Which lines run from the line with "pose proof (prune_from_progress" through the line with "fold (prune Capacity q regs) in Hsub." in the entries below? Print them exactly, both ends included, and nothing more.

────────────────

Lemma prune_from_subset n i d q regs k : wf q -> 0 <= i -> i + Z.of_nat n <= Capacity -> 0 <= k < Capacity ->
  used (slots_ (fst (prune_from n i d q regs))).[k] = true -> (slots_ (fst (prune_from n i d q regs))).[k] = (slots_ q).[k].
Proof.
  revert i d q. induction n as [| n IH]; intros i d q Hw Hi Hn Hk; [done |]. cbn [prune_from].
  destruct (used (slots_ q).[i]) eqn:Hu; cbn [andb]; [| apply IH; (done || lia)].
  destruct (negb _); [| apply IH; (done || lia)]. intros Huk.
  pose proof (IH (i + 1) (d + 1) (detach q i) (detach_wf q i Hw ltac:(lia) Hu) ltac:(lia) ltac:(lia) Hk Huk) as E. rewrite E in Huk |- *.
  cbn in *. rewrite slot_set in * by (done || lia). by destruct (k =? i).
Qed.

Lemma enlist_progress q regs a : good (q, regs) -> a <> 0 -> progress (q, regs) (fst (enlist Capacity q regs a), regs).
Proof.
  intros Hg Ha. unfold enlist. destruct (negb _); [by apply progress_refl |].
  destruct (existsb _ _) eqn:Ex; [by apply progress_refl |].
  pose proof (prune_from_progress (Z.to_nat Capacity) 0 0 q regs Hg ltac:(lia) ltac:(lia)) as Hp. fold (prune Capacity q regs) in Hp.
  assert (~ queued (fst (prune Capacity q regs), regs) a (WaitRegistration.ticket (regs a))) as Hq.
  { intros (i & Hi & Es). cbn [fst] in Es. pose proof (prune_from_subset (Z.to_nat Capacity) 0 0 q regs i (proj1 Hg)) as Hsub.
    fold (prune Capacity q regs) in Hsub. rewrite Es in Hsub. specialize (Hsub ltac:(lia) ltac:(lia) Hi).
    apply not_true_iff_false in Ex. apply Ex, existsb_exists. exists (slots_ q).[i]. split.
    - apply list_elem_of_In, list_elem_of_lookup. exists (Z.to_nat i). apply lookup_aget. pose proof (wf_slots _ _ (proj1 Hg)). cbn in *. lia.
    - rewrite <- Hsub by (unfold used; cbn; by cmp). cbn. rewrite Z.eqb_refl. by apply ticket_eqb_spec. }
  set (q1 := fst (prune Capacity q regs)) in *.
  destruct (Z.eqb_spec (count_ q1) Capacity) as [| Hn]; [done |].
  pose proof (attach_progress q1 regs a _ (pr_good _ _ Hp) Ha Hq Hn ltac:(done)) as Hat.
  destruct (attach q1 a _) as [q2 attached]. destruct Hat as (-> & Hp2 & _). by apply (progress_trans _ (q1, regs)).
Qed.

────────────────

# Response to this task
  pose proof (prune_from_progress (Z.to_nat Capacity) 0 0 q regs Hg ltac:(lia) ltac:(lia)) as Hp. fold (prune Capacity q regs) in Hp.
  assert (~ queued (fst (prune Capacity q regs), regs) a (WaitRegistration.ticket (regs a))) as Hq.
  { intros (i & Hi & Es). cbn [fst] in Es. pose proof (prune_from_subset (Z.to_nat Capacity) 0 0 q regs i (proj1 Hg)) as Hsub.
    fold (prune Capacity q regs) in Hsub. rewrite Es in Hsub. specialize (Hsub ltac:(lia) ltac:(lia) Hi).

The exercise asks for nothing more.